No servant of science

"The two spheres of science and art do not need each other, but they can stimulate one another," said Professor Anton Henssen. The pediatric oncologist from the Experimental and Clinical Research Center, a joint institution of MDC and Charité – Universitätsmedizin Berlin, studied for several semesters at the Düsseldorf Art Academy, the place where Joseph Beuys once taught. The researcher still paints. Sometimes Henssen mixes his centrifuged genetic material into his paints, sometimes it's the shapes of cancer DNA that spark his creativity. "It's two lenses pointed at the same object. Each offers a different perspective."

Under no circumstances should art be misunderstood as a servant of science, Dr. Katja Naie, Executive Director of the Ernst Schering Foundation, emphasized during a panel discussion on the Roof Terrace in Mitte. Equal footing, she said, is a prerequisite; there is no mutual dependence. "But the process is definitely similar," said Dr. Helena Kauppila, a mathematician and painter. "One commonality is certainly finding beauty in simplicity and precision."

And sometimes science can reveal biographical details of an artist that would otherwise remain a mystery. In the Beethoven House in Bonn, for example, locks of the great composer's hair are stored. "A souvenir from his deathbed, as was customary at the time," Professor Nikolaus Rajewsky told the audience in Café Scientifique at the BIMSB. Since the first reconstruction of a genome from hair in 2011, the scientist and pianist has been intrigued by the question of what information these curls might provide. Probably nothing about Ludwig van Beethoven's intelligence, nothing about his character, his musicality. Even on absolute hearing there are no meaningful studies, although it is inherited. But who was actually the "immortal beloved" known from a famous letter? Two women were in Carlsbad at the time of the separation, and both gave birth to a child nine months later. "Today, one could clarify this paternity without a doubt," Rajewsky said.

From Beethoven to the soundtrack of biomedicine

It would probably have been more important to Ludwig van Beethoven himself that posterity would understand his illnesses – and of course systems biology, Rajewsky's field of expertise, could contribute to this. However, Beethoven's suffering did not diminish his virtuosity.  Anyone who listens to the compositions can testify to that. The audience in the large seminar room was no exception when Nikolaus Rajewsky sat down at the grand piano and played the A-flat Major Sonata op. 110. after his lecture. Beethoven was already deaf when he composed this piece. 

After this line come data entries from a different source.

(* ===== verification/Shell.v ===== *)
(** * Shell.v: the shell ([user/src/bin/user_shell.rs])

    The line editor, the parsing of a command line, and what the processes of a pipeline do to
    their descriptors before [exec].  Characters are numbers: the shell pushes each byte it reads
    as a [char].  The descriptor calls are the kernel's (Files.v) on the table of the process that
    makes them; [fork] gives the child a copy of its parent's.  What [open] finds and the ends
    that the kernel makes for a pipe are arguments. *)

From S2P Require Import Prelude Address Files.

Definition LF : Z := 0x0a.
Definition CR : Z := 0x0d.
Definition DL : Z := 0x7f.
Definition BS : Z := 0x08.

(** [str::split] at a character. *)
Fixpoint split (c : Z) (s : list Z) : list (list Z) :=
  match s with
  | [] => [[]]
  | x :: s =>
      if x =? c then [] :: split c s
      else match split c s with
           | w :: ws => (x :: w) :: ws
           | [] => [[x]]
           end
  end.

(** [args_addr] are the addresses of the strings of [args_copy] and a null pointer. *)
Record ProcessArguments : Type := mkProcessArguments {
  input : list Z;
  output : list Z;
  args_copy : list (list Z);
}.

(** The file named after the argument [mark], and the arguments without the two. *)
Definition redirection (mark : list Z) (args_copy : list (list Z)) : outcome (list Z * list (list Z)) :=
  match find_index (λ arg, bool_decide (arg = mark)) args_copy with
  | Some idx =>
      file ← unwrap PIndex (args_copy !! (idx + 1)%nat);
      mret (file, take idx args_copy ++ drop (idx + 2) args_copy)
  | None => mret ([], args_copy)
  end.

Long after sunset, the last expedition of the evening set out for the laboratories of fly researcher Professor Erich Wanker. Outside, jazz classics echoed across the campus in Buch; inside, visitors learned about the fruit fly as a popular research model during the late, fully booked tour. And while the lab Olympics paraphernalia were finally being packed away in the foyer in Mitte, beats could still be heard from the roof terrace. Not just any beats, of course. DJanes such as researcher Isabella Douzoglou from AG Birol had drawn inspiration from their everyday lives and set the tau protein to music, for example. Dancing to the soundtrack of biomedicine.